**WORK TO BE COMPLETED:**
Return a copy of every line in the data below that contains "getenv".

**INFORMATION SHOWN:**
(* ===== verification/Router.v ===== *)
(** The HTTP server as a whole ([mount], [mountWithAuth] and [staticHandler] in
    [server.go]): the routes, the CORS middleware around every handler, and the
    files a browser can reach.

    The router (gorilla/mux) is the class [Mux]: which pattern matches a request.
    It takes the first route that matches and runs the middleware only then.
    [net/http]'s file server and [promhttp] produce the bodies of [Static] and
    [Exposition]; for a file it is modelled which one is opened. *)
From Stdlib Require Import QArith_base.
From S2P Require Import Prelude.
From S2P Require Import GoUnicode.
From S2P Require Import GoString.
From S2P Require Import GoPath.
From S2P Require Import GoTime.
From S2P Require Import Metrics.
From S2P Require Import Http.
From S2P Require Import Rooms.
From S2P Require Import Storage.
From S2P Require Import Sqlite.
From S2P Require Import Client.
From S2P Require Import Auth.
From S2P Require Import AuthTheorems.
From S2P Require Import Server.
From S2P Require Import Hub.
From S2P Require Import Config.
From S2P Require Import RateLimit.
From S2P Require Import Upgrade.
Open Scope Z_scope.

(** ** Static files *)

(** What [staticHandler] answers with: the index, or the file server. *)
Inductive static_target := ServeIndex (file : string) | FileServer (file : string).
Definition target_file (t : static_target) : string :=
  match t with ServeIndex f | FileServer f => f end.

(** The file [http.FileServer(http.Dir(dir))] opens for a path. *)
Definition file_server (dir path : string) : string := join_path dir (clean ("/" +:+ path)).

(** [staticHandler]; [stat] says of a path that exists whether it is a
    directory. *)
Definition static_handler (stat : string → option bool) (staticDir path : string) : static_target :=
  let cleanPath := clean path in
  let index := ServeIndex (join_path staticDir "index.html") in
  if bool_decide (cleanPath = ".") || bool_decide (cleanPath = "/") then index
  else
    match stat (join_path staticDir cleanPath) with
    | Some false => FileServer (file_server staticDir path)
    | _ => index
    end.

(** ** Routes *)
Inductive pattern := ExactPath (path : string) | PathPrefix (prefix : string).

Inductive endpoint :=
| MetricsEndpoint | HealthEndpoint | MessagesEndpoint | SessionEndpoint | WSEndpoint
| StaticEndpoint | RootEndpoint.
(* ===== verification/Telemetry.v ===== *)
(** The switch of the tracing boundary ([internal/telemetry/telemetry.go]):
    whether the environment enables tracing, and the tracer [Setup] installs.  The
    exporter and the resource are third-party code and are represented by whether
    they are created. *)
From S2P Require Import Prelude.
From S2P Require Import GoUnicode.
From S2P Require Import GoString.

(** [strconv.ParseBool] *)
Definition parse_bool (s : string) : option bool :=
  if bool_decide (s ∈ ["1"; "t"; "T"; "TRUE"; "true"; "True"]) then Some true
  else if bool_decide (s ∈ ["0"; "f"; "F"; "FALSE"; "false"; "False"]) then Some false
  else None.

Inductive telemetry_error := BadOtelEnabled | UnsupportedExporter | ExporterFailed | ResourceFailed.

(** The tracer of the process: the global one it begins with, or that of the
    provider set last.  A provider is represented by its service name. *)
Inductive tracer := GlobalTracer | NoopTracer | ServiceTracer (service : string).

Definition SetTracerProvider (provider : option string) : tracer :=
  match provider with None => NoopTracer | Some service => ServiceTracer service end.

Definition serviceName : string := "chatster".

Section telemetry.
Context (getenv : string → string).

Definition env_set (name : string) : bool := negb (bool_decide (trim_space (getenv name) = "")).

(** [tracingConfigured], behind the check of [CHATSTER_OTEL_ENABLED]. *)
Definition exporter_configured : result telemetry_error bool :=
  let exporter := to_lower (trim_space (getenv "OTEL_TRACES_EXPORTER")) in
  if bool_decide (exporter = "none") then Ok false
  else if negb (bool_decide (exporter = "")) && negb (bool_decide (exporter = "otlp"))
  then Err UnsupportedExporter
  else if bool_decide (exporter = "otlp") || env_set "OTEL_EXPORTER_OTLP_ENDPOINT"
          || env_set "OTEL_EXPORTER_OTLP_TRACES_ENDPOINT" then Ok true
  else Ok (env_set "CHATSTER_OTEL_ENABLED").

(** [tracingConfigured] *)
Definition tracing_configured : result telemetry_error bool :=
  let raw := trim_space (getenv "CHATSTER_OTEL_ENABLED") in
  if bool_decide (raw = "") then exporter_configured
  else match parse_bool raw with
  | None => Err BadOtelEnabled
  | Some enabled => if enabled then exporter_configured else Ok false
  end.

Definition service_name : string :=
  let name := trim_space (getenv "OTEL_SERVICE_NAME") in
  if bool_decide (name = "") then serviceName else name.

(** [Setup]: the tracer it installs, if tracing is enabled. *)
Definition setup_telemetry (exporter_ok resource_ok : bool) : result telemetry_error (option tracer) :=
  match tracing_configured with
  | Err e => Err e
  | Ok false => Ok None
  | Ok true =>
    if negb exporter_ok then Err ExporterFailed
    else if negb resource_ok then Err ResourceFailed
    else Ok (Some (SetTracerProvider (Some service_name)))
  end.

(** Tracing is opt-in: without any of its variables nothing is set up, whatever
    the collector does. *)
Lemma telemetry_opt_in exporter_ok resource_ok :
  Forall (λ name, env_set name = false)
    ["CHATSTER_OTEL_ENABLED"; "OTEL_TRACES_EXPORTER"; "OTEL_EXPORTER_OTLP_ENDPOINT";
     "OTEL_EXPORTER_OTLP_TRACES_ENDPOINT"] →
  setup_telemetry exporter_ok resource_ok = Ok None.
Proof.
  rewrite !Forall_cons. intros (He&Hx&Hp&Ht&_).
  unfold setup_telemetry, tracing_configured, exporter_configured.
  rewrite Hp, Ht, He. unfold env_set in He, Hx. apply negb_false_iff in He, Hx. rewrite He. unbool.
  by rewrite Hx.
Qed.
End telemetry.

**ANSWER SPACE:**
Context (getenv : string → string).
Definition env_set (name : string) : bool := negb (bool_decide (trim_space (getenv name) = "")).
  let exporter := to_lower (trim_space (getenv "OTEL_TRACES_EXPORTER")) in
  let raw := trim_space (getenv "CHATSTER_OTEL_ENABLED") in
  let name := trim_space (getenv "OTEL_SERVICE_NAME") in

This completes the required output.